Date of Completion

Spring 5-6-2012

Thesis Advisor(s)

David Goldhamer

Honors Major

Cell Biology


Cell Biology | Molecular Biology


Heterotopic Ossification (HO) is the abnormal formation of bone within extraskeletal soft tissues. The condition can occur through both genetic and acquired means. Acquired cases of HO result from invasive surgery or traumatic injuries, with increasing prevalence of ectopic skeletogenesis as a result of combat-related blast injuries. HO has been characterized to some extent, including the histological features and the mutation underlying the genetic form, but the cells resident in skeletal muscle that represent the progenitors of heterotopic bone have yet to be determined. Only a few publications have attempted to definitively determine the progenitor cells in this disorder. Findings have been inconclusive, but cell types such as skeletal muscle satellite cells, pericytes and endothelial cells, mesenchymal progenitors, and circulating hematopoietic cells were considered attractive candidates due to accessibility and displays of osteogenic characteristics.

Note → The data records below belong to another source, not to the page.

Fixpoint alts (r : regex) (rs : list regex) : regex :=
  match rs with
  | [] => r
  | r' :: rs' => Alt r (alts r' rs')
  end.

(** [ignorecase] is the flag [re.IGNORECASE]. *)
Definition atom_matches (ignorecase : bool) (a : atom) (c : ascii) : bool :=
  match a with
  | Lit x =>
      if ignorecase then Ascii.eqb (Py.lower_char x) (Py.lower_char c)
      else Ascii.eqb x c
  | NotLit x =>
      negb (if ignorecase then Ascii.eqb (Py.lower_char x) (Py.lower_char c)
            else Ascii.eqb x c)
  | AnyChar => negb (Ascii.eqb c "010")
  | WordChar => Py.is_word c
  | Digit => Py.is_digit c
  | Space => Py.is_space c
  end.

Definition is_word_opt (c : option ascii) : bool :=
  match c with Some c => Py.is_word c | None => false end.

Definition head (s : string) : option ascii :=
  match s with EmptyString => None | String c _ => Some c end.

(** [\b]: exactly one of the two neighbours is a word character; the two
    ends of the text count as non-word. *)
Definition at_boundary (prev : option ascii) (s : string) : bool :=
  xorb (is_word_opt prev) (is_word_opt (head s)).

(** The continuation receives the character before the position reached and
    the rest of the text. *)
Definition cont : Type := option ascii -> string -> bool.

(** Iteration for [Star]: stop here, or do one more round that consumes at
    least one character. [n] bounds the rounds by the length of the text. *)
Fixpoint star_loop (step : option ascii -> string -> cont -> bool) (k : cont)
    (n : nat) (prev : option ascii) (s : string) : bool :=
  k prev s ||
  match n with
  | O => false
  | S n' =>
      step prev s (fun prev' s' =>
        (String.length s' <? String.length s)%nat && star_loop step k n' prev' s')
  end.

(** Backtracking matcher: does [r] match at this position in some way that
    lets the continuation succeed? [prev] is the character just before. *)
Fixpoint matches (ignorecase : bool) (r : regex) (prev : option ascii) (s : string)
    (k : cont) : bool :=
  match r with
  | Eps => k prev s
  | Atom a =>
      match s with
      | EmptyString => false
      | String c s' => atom_matches ignorecase a c && k (Some c) s'
      end
  | Cat r1 r2 =>
      matches ignorecase r1 prev s (fun prev' s' => matches ignorecase r2 prev' s' k)
  | Alt r1 r2 => matches ignorecase r1 prev s k || matches ignorecase r2 prev s k
  | Star r1 => star_loop (matches ignorecase r1) k (String.length s) prev s
  | WordB => at_boundary prev s && k prev s
  end.

Definition accept : cont := fun _ _ => true.

Fixpoint search_from (ignorecase : bool) (r : regex) (prev : option ascii)
    (s : string) : bool :=
  matches ignorecase r prev s accept ||
  match s with
  | EmptyString => false
  | String c s' => search_from ignorecase r (Some c) s'
  end.

(** [re.search(pattern, text, flags)] as a truth value. *)
Definition search (ignorecase : bool) (r : regex) (text : string) : bool :=
  search_from ignorecase r None text.

(** No [\b] inside: such a pattern does not look at its surroundings. *)
Fixpoint boundary_free (r : regex) : bool :=
  match r with
  | Eps | Atom _ => true
  | Cat r1 r2 | Alt r1 r2 => boundary_free r1 && boundary_free r2
  | Star r1 => boundary_free r1
  | WordB => false
  end.

End Re.

(** ** Entropy of a text *)

Module Entropy.

Fixpoint count_char (c : ascii) (s : string) : nat :=
  match s with
  | EmptyString => O
  | String x s' => (if Ascii.eqb c x then 1 else 0) + count_char c s'
  end.

Fixpoint distinct_chars (s : string) : list ascii :=
  match s with
  | EmptyString => []
  | String c s' =>
      c :: List.filter (fun x => negb (Ascii.eqb c x)) (distinct_chars s')
  end.

(** Modelled from the spec: the value [calculate_entropy] returns, which
    4.1 gives as the Shannon entropy of the character frequency
    distribution. It is kept as the distribution itself, the length [n] of
    the text and the number of occurrences [c_i] of each distinct character,
    and stands for  H = - sum_i (c_i/n) * log2 (c_i/n)  (0 for the empty
    text). *)
Record entropy : Type := {
  total : Z;
  counts : list Z
}.

(** Modelled from the spec: [calculate_entropy] is called by [detect_sqli]
    and is not among the sources; the specification (4.1) gives it as the
    Shannon entropy over the character frequency distribution of the text. *)
Definition calculate_entropy (text : string) : entropy :=
  {| total := Z.of_nat (String.length text);
     counts := map (fun c => Z.of_nat (count_char c text)) (distinct_chars text) |}.

(** [c^c] multiplied over the counts. *)
Definition counts_power (cs : list Z) : Z :=
  fold_right (fun c acc => (c ^ c * acc)%Z) 1%Z cs.

(** Modelled from the spec: the comparison [entropy > threshold] on that
    value, decided in integers. With n*H = log2 (n^n / prod c_i^c_i),
    H > p/q  iff  (n^n)^q > 2^(p*n) * (prod c_i^c_i)^q  when p >= 0;
    H >= 0 makes the comparison true when p < 0. *)
Definition gt (e : entropy) (threshold : Q) : bool :=
  let p := Qnum threshold in
  let q := Z.pos (Qden threshold) in
  if (p <? 0)%Z then true
  else (2 ^ (p * total e) * counts_power (counts e) ^ q <? (total e ^ total e) ^ q)%Z.

End Entropy.

(** ** Pattern detectors *)

Import Re.

Definition IGNORECASE : bool := true.
Definition NOFLAGS : bool := false.

(** The loops [for p in ps: if test(p): confidence += inc]. *)
Definition add_matches {A : Type} (test : A -> bool) (inc : Q) (ps : list A)
    (confidence : Q) : Q :=
  fold_left (fun confidence p => if test p then confidence + inc else confidence)
    ps confidence.

Definition sql_keywords : list string :=
  ["union"; "select"; "insert"; "drop"; "exec"]%string.

(** [r'\b' + keyword + r'\b'] *)
Definition keyword_pattern (keyword : string) : regex :=
  seq [WordB; lit keyword; WordB].

Definition sql_patterns : list regex :=
  [ (* (\bSELECT|INSERT|UPDATE|DELETE\b.*\bFROM|WHERE\b) *)
    alts (seq [WordB; lit "SELECT"])
         [ lit "INSERT";
           lit "UPDATE";
           seq [lit "DELETE"; WordB; Star (Atom AnyChar); WordB; lit "FROM"];
           seq [lit "WHERE"; WordB] ];
    (* (\bOR\b.*\d+\s*=\s*\d+) *)
    seq [ WordB; lit "OR"; WordB; Star (Atom AnyChar); Plus (Atom Digit);
          Star (Atom Space); lit "="; Star (Atom Space); Plus (Atom Digit) ];
    (* (--|#|/\*|\*/) *)
    alts (lit "--") [ lit "#"; lit "/*"; lit "*/" ] ].

Definition detect_sqli (text : string) : Q :=
  let confidence := 0.0 in
  (* Pattern 1: SQL keywords *)
  let confidence :=
    add_matches (fun keyword => search IGNORECASE (keyword_pattern keyword) text)
      0.2 sql_keywords confidence in
  (* Pattern 2: SQL-specific syntax *)
  let confidence :=
    add_matches (fun pattern => search IGNORECASE pattern text)
      0.3 sql_patterns confidence in
  (* Pattern 3: entropy analysis *)
  let entropy := Entropy.calculate_entropy text in
  let confidence :=
    if Entropy.gt entropy 4.5 then confidence + 0.2 else confidence in
  Py.min confidence 1.0.

Definition xss_patterns : list regex :=
  [ (* <script[^>]*>.*?</script> *)
    seq [ lit "<script"; Star (Atom (NotLit ">")); lit ">";
          Star (Atom AnyChar); lit "</script>" ];
    (* javascript: *)
    lit "javascript:";
    (* vbscript: *)
    lit "vbscript:";
    (* on\w+\s*= *)
    seq [ lit "on"; Plus (Atom WordChar); Star (Atom Space); lit "=" ];
    (* <iframe[^>]*> *)
    seq [ lit "<iframe"; Star (Atom (NotLit ">")); lit ">" ];
    (* eval\s*\( *)
    seq [ lit "eval"; Star (Atom Space); lit "(" ];
    (* document\.cookie *)
    lit "document.cookie" ].

Definition entities : list string := ["&lt;"; "&gt;"; "&#x"; "&#"]%string.

Definition detect_xss (text : string) : Q :=
  let confidence := 0.0 in
  let confidence :=
    add_matches (fun pattern => search IGNORECASE pattern text)
      0.25 xss_patterns confidence in
  (* HTML entity evasion detection *)
  let entity_count :=
    length (List.filter (fun entity => Py.contains entity text) entities) in
  let confidence :=
    if (2 <? entity_count)%nat then confidence + 0.1 else confidence in
  Py.min confidence 1.0.

Definition traversal_patterns : list regex :=
  [ lit "../";          (* \.\./      directory traversal *)
    seq [lit ".."; Atom (Lit "092")];   (* \.\.\\  Windows traversal, "092" being the backslash *)
    lit "%2e%2e%2f";    (* %2e%2e%2f  URL encoded *)
    lit "..%2f" ].      (* \.\.%2f    mixed encoding *)

Definition sensitive_files : list string :=
  ["/etc/passwd"; "/etc/shadow"; "/windows/system32"; "web.config"]%string.

Definition detect_path_traversal (path : string) : Q :=
  let confidence := 0.0 in
  let confidence :=
    add_matches (fun pattern => search NOFLAGS pattern path)
      0.4 traversal_patterns confidence in
  let confidence :=
    add_matches (fun sensitive => Py.contains (Py.lower sensitive) (Py.lower path))
      0.5 sensitive_files confidence in
  Py.min confidence 1.0.

(** ** Risk scoring *)

(** The request handed to the scoring engine; the code reads
    [request_data['ip']] and passes the whole request on. *)
Record request_data : Type := {
  ip : string;
  method : string;
  path : string;
  body : string
}.

(** The record read as [frequency_data['recent_attacks']]. *)
Record frequency_data : Type := {
  recent_attacks : Z
}.

(** [min(frequency_data['recent_attacks'] / 10, 2.0)] *)
Definition frequency_multiplier (recent_attacks : Z) : Q :=
  Py.min (inject_Z recent_attacks / 10) 2.0.

Definition type_weights : gmap string Q :=
  list_to_map
    [ ("sqli", 1.5); ("xss", 1.3); ("path_traversal", 1.4);
      ("command_injection", 1.6); ("brute_force", 1.1) ]%string.

(** [type_weights.get(attack_type, 1.0)] *)
Definition type_weight (attack_type : string) : Q :=
  default 1.0 (type_weights !! attack_type).

Section RiskScore.

(** The three collaborators of the scoring engine are not among the sources:
    the attack history, the payload analysis and the reputation record of a
    source are whatever these return. *)
Variable get_attack_frequency : string -> frequency_data.
Variable analyze_complexity : request_data -> Q.
Variable get_ip_reputation : string -> gmap string Q.

Definition calculate_risk_score (base_confidence : Q) (request : request_data)
    (attack_type : string) : Q :=
  (* Base score from detection confidence *)
  let base_score := base_confidence * 100 in
  (* Frequency multiplier (recent attacks from same IP) *)
  let frequency_data := get_attack_frequency (ip request) in
  let frequency_multiplier := frequency_multiplier (recent_attacks frequency_data) in
  (* Payload complexity analysis *)
  let complexity_multiplier := analyze_complexity request in
  (* IP reputation factor *)
  let reputation_data := get_ip_reputation (ip request) in
  let reputation_multiplier :=
    default 1.0 (reputation_data !! "risk_multiplier"%string) in
  (* Attack type severity weight *)
  let type_weight := type_weight attack_type in
  (* Final calculation *)
  let risk_score :=
    base_score * frequency_multiplier * complexity_multiplier *
    reputation_multiplier * type_weight in
  Py.min risk_score 100.0.

End RiskScore.

(** [clamp(x, lo, hi)] of the specification. *)
Definition clamp (x lo hi : Q) : Q :=
  if Qle_bool x lo then lo else if Qle_bool hi x then hi else x.

(** ** Rate limiter *)

Module Redis.

(** A sorted set: members with their scores, one entry per member. The
    members written by the rate limiter are clock readings, compared as
    numbers. *)
Definition zset : Type := list (Q * Q).

Record entry : Type := {
  members : zset;
  expires_at : option Q      (* the key is gone from this time on *)
}.

Definition is_live (now : Q) (e : entry) : bool :=
  match expires_at e with
  | Some t => negb (Qle_bool t now)
  | None => true
  end.

(** The value under [key] as the server sees it at time [now]. *)
Definition get (now : Q) (key : string) (db : gmap string entry) : option entry :=
  match db !! key with
  | Some e => if is_live now e then Some e else None
  | None => None
  end.

(** [ZADD key score member]: a member already present only has its score
    replaced. *)
Definition zadd (now : Q) (key : string) (member score : Q)
    (db : gmap string entry) : gmap string entry :=
  let others (z : zset) := List.filter (fun e => negb (Qeq_bool (fst e) member)) z in
  match get now key db with
  | Some e =>
      <[key := {| members := (member, score) :: others (members e);
                  expires_at := expires_at e |}]> db
  | None =>
      <[key := {| members := [(member, score)]; expires_at := None |}]> db
  end.

(** [ZREMRANGEBYSCORE key min max]: both bounds inclusive; a sorted set left
    empty is removed. *)
Definition zremrangebyscore (now : Q) (key : string) (lo hi : Q)
    (db : gmap string entry) : gmap string entry :=
  match get now key db with
  | Some e =>
      let kept :=
        List.filter (fun m => negb (Qle_bool lo (snd m) && Qle_bool (snd m) hi))
          (members e) in
      match kept with
      | [] => delete key db
      | _ => <[key := {| members := kept; expires_at := expires_at e |}]> db
      end
  | None => delete key db
  end.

The aim of this study was to determine the progenitor cells of HO. To accomplish this goal, lineage tracing and bioassays of heterotopic ossification were used to identify and characterize the progenitor cell type. We identified a population of Tie2+ cells that are non-endothelial (CD31-) in origin and represent a major source of progenitors for HO. The identification of the progenitor is crucial to establishing any future therapeutic agents or treatments for HO.